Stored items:
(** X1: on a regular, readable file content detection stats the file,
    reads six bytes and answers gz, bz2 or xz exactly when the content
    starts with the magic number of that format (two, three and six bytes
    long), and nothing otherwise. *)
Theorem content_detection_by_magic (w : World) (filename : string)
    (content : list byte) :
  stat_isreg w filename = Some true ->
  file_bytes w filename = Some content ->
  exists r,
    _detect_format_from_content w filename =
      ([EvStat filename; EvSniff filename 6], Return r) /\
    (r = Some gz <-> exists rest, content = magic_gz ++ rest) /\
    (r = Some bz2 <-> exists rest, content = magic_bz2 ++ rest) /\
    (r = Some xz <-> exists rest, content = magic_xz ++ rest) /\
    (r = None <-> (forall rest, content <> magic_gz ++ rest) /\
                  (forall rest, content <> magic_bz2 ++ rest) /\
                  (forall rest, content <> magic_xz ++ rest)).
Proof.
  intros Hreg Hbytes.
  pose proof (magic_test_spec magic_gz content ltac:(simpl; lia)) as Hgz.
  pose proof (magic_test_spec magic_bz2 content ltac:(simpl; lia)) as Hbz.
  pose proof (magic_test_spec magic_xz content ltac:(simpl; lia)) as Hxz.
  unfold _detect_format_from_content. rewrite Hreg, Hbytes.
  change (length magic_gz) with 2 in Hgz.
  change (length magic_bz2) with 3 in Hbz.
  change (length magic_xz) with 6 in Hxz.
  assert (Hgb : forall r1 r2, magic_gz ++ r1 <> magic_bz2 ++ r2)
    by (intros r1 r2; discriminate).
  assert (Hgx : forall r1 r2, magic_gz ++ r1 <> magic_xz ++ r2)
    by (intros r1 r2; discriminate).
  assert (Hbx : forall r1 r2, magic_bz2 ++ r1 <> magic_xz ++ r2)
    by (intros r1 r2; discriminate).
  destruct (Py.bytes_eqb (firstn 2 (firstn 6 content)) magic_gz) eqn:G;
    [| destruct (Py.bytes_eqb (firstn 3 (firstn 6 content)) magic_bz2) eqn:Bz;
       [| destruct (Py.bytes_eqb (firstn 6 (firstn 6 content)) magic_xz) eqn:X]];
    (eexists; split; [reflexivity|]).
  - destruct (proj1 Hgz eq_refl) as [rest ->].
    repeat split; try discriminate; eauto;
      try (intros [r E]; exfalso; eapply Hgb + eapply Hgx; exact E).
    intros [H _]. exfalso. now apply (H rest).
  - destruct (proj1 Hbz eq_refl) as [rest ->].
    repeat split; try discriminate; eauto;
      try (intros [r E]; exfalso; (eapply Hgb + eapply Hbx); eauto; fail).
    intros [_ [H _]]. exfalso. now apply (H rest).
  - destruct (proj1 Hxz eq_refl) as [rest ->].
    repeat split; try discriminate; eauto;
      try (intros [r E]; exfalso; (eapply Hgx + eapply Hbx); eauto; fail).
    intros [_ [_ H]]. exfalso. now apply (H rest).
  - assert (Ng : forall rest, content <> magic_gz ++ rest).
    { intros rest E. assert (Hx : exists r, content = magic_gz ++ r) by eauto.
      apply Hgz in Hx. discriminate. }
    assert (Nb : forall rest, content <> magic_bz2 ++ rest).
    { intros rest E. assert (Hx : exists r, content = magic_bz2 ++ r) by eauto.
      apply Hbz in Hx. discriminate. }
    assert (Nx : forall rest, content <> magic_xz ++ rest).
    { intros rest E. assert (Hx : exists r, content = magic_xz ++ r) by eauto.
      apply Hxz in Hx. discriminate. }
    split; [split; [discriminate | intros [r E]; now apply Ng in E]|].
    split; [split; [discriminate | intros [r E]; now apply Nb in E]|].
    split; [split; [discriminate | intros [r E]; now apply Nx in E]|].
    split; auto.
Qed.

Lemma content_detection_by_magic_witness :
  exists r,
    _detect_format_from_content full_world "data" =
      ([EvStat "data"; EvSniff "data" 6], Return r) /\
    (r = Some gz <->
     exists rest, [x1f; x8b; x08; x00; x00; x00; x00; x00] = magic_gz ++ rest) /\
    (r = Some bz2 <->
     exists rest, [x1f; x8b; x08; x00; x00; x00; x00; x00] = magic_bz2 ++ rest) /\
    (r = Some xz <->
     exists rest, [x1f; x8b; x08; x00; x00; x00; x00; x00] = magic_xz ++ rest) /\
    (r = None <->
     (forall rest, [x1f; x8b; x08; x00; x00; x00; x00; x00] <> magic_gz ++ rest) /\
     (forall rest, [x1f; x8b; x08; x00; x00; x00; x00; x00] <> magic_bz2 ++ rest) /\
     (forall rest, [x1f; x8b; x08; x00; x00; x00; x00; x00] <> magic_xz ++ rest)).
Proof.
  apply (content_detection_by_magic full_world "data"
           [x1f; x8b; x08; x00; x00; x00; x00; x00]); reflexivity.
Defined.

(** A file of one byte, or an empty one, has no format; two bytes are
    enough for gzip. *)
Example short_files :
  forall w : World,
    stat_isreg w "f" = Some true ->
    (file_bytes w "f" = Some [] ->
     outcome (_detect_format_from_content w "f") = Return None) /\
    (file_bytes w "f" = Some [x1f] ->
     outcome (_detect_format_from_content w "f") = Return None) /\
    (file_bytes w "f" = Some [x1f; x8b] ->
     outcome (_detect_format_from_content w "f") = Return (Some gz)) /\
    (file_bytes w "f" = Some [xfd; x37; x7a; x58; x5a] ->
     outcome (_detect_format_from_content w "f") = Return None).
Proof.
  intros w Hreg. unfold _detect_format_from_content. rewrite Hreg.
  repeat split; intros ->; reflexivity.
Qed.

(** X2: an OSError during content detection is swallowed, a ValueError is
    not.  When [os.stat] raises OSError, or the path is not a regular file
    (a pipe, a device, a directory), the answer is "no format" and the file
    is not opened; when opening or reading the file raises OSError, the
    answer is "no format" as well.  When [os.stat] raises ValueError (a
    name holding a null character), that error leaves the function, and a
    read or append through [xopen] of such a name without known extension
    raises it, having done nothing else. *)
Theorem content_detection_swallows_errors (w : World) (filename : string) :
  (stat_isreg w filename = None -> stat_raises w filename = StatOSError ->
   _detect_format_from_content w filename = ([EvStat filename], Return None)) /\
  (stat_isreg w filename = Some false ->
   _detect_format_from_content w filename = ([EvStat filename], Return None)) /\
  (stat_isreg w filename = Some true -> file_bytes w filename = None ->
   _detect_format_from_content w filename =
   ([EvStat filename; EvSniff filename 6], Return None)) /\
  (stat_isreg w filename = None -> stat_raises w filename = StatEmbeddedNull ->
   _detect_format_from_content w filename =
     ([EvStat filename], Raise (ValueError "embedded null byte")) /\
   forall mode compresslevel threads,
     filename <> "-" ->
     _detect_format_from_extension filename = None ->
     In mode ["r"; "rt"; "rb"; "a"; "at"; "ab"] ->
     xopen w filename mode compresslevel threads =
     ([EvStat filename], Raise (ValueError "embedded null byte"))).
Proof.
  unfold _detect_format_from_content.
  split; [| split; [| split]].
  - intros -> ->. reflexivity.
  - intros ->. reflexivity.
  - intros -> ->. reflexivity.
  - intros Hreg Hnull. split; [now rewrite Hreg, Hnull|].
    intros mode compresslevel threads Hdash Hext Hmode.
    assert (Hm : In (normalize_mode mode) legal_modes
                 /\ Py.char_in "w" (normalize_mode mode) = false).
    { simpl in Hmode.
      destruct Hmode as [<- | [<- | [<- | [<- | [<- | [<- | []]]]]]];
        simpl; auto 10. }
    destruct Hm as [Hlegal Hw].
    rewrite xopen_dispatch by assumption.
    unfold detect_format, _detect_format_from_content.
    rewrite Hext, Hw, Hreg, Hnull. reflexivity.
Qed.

> _TASK DESCRIPTION_: Print every line of the records above without a single difference.

> _SOLUTION_:
(** X1: on a regular, readable file content detection stats the file,
    reads six bytes and answers gz, bz2 or xz exactly when the content
    starts with the magic number of that format (two, three and six bytes
    long), and nothing otherwise. *)
Theorem content_detection_by_magic (w : World) (filename : string)
    (content : list byte) :
  stat_isreg w filename = Some true ->
  file_bytes w filename = Some content ->
  exists r,
    _detect_format_from_content w filename =
      ([EvStat filename; EvSniff filename 6], Return r) /\
    (r = Some gz <-> exists rest, content = magic_gz ++ rest) /\
    (r = Some bz2 <-> exists rest, content = magic_bz2 ++ rest) /\
    (r = Some xz <-> exists rest, content = magic_xz ++ rest) /\
    (r = None <-> (forall rest, content <> magic_gz ++ rest) /\
                  (forall rest, content <> magic_bz2 ++ rest) /\
                  (forall rest, content <> magic_xz ++ rest)).
Proof.
  intros Hreg Hbytes.
  pose proof (magic_test_spec magic_gz content ltac:(simpl; lia)) as Hgz.
  pose proof (magic_test_spec magic_bz2 content ltac:(simpl; lia)) as Hbz.
  pose proof (magic_test_spec magic_xz content ltac:(simpl; lia)) as Hxz.
  unfold _detect_format_from_content. rewrite Hreg, Hbytes.
  change (length magic_gz) with 2 in Hgz.
  change (length magic_bz2) with 3 in Hbz.
  change (length magic_xz) with 6 in Hxz.
  assert (Hgb : forall r1 r2, magic_gz ++ r1 <> magic_bz2 ++ r2)
    by (intros r1 r2; discriminate).
  assert (Hgx : forall r1 r2, magic_gz ++ r1 <> magic_xz ++ r2)
    by (intros r1 r2; discriminate).
  assert (Hbx : forall r1 r2, magic_bz2 ++ r1 <> magic_xz ++ r2)
    by (intros r1 r2; discriminate).
  destruct (Py.bytes_eqb (firstn 2 (firstn 6 content)) magic_gz) eqn:G;
    [| destruct (Py.bytes_eqb (firstn 3 (firstn 6 content)) magic_bz2) eqn:Bz;
       [| destruct (Py.bytes_eqb (firstn 6 (firstn 6 content)) magic_xz) eqn:X]];
    (eexists; split; [reflexivity|]).
  - destruct (proj1 Hgz eq_refl) as [rest ->].
    repeat split; try discriminate; eauto;
      try (intros [r E]; exfalso; eapply Hgb + eapply Hgx; exact E).
    intros [H _]. exfalso. now apply (H rest).
  - destruct (proj1 Hbz eq_refl) as [rest ->].
    repeat split; try discriminate; eauto;
      try (intros [r E]; exfalso; (eapply Hgb + eapply Hbx); eauto; fail).
    intros [_ [H _]]. exfalso. now apply (H rest).
  - destruct (proj1 Hxz eq_refl) as [rest ->].
    repeat split; try discriminate; eauto;
      try (intros [r E]; exfalso; (eapply Hgx + eapply Hbx); eauto; fail).
    intros [_ [_ H]]. exfalso. now apply (H rest).
  - assert (Ng : forall rest, content <> magic_gz ++ rest).
    { intros rest E. assert (Hx : exists r, content = magic_gz ++ r) by eauto.
      apply Hgz in Hx. discriminate. }
    assert (Nb : forall rest, content <> magic_bz2 ++ rest).
    { intros rest E. assert (Hx : exists r, content = magic_bz2 ++ r) by eauto.
      apply Hbz in Hx. discriminate. }
    assert (Nx : forall rest, content <> magic_xz ++ rest).
    { intros rest E. assert (Hx : exists r, content = magic_xz ++ r) by eauto.
      apply Hxz in Hx. discriminate. }
    split; [split; [discriminate | intros [r E]; now apply Ng in E]|].
    split; [split; [discriminate | intros [r E]; now apply Nb in E]|].
    split; [split; [discriminate | intros [r E]; now apply Nx in E]|].
    split; auto.
Qed.

Lemma content_detection_by_magic_witness :
  exists r,
    _detect_format_from_content full_world "data" =
      ([EvStat "data"; EvSniff "data" 6], Return r) /\
    (r = Some gz <->
     exists rest, [x1f; x8b; x08; x00; x00; x00; x00; x00] = magic_gz ++ rest) /\
    (r = Some bz2 <->
     exists rest, [x1f; x8b; x08; x00; x00; x00; x00; x00] = magic_bz2 ++ rest) /\
    (r = Some xz <->
     exists rest, [x1f; x8b; x08; x00; x00; x00; x00; x00] = magic_xz ++ rest) /\
    (r = None <->
     (forall rest, [x1f; x8b; x08; x00; x00; x00; x00; x00] <> magic_gz ++ rest) /\
     (forall rest, [x1f; x8b; x08; x00; x00; x00; x00; x00] <> magic_bz2 ++ rest) /\
     (forall rest, [x1f; x8b; x08; x00; x00; x00; x00; x00] <> magic_xz ++ rest)).
Proof.
  apply (content_detection_by_magic full_world "data"
           [x1f; x8b; x08; x00; x00; x00; x00; x00]); reflexivity.
Defined.

(** A file of one byte, or an empty one, has no format; two bytes are
    enough for gzip. *)
Example short_files :
  forall w : World,
    stat_isreg w "f" = Some true ->
    (file_bytes w "f" = Some [] ->
     outcome (_detect_format_from_content w "f") = Return None) /\
    (file_bytes w "f" = Some [x1f] ->
     outcome (_detect_format_from_content w "f") = Return None) /\
    (file_bytes w "f" = Some [x1f; x8b] ->
     outcome (_detect_format_from_content w "f") = Return (Some gz)) /\
    (file_bytes w "f" = Some [xfd; x37; x7a; x58; x5a] ->
     outcome (_detect_format_from_content w "f") = Return None).
Proof.
  intros w Hreg. unfold _detect_format_from_content. rewrite Hreg.
  repeat split; intros ->; reflexivity.
Qed.

(** X2: an OSError during content detection is swallowed, a ValueError is
    not.  When [os.stat] raises OSError, or the path is not a regular file
    (a pipe, a device, a directory), the answer is "no format" and the file
    is not opened; when opening or reading the file raises OSError, the
    answer is "no format" as well.  When [os.stat] raises ValueError (a
    name holding a null character), that error leaves the function, and a
    read or append through [xopen] of such a name without known extension
    raises it, having done nothing else. *)
Theorem content_detection_swallows_errors (w : World) (filename : string) :
  (stat_isreg w filename = None -> stat_raises w filename = StatOSError ->
   _detect_format_from_content w filename = ([EvStat filename], Return None)) /\
  (stat_isreg w filename = Some false ->
   _detect_format_from_content w filename = ([EvStat filename], Return None)) /\
  (stat_isreg w filename = Some true -> file_bytes w filename = None ->
   _detect_format_from_content w filename =
   ([EvStat filename; EvSniff filename 6], Return None)) /\
  (stat_isreg w filename = None -> stat_raises w filename = StatEmbeddedNull ->
   _detect_format_from_content w filename =
     ([EvStat filename], Raise (ValueError "embedded null byte")) /\
   forall mode compresslevel threads,
     filename <> "-" ->
     _detect_format_from_extension filename = None ->
     In mode ["r"; "rt"; "rb"; "a"; "at"; "ab"] ->
     xopen w filename mode compresslevel threads =
     ([EvStat filename], Raise (ValueError "embedded null byte"))).
Proof.
  unfold _detect_format_from_content.
  split; [| split; [| split]].
  - intros -> ->. reflexivity.
  - intros ->. reflexivity.
  - intros -> ->. reflexivity.
  - intros Hreg Hnull. split; [now rewrite Hreg, Hnull|].
    intros mode compresslevel threads Hdash Hext Hmode.
    assert (Hm : In (normalize_mode mode) legal_modes
                 /\ Py.char_in "w" (normalize_mode mode) = false).
    { simpl in Hmode.
      destruct Hmode as [<- | [<- | [<- | [<- | [<- | [<- | []]]]]]];
        simpl; auto 10. }
    destruct Hm as [Hlegal Hw].
    rewrite xopen_dispatch by assumption.
    unfold detect_format, _detect_format_from_content.
    rewrite Hext, Hw, Hreg, Hnull. reflexivity.
Qed.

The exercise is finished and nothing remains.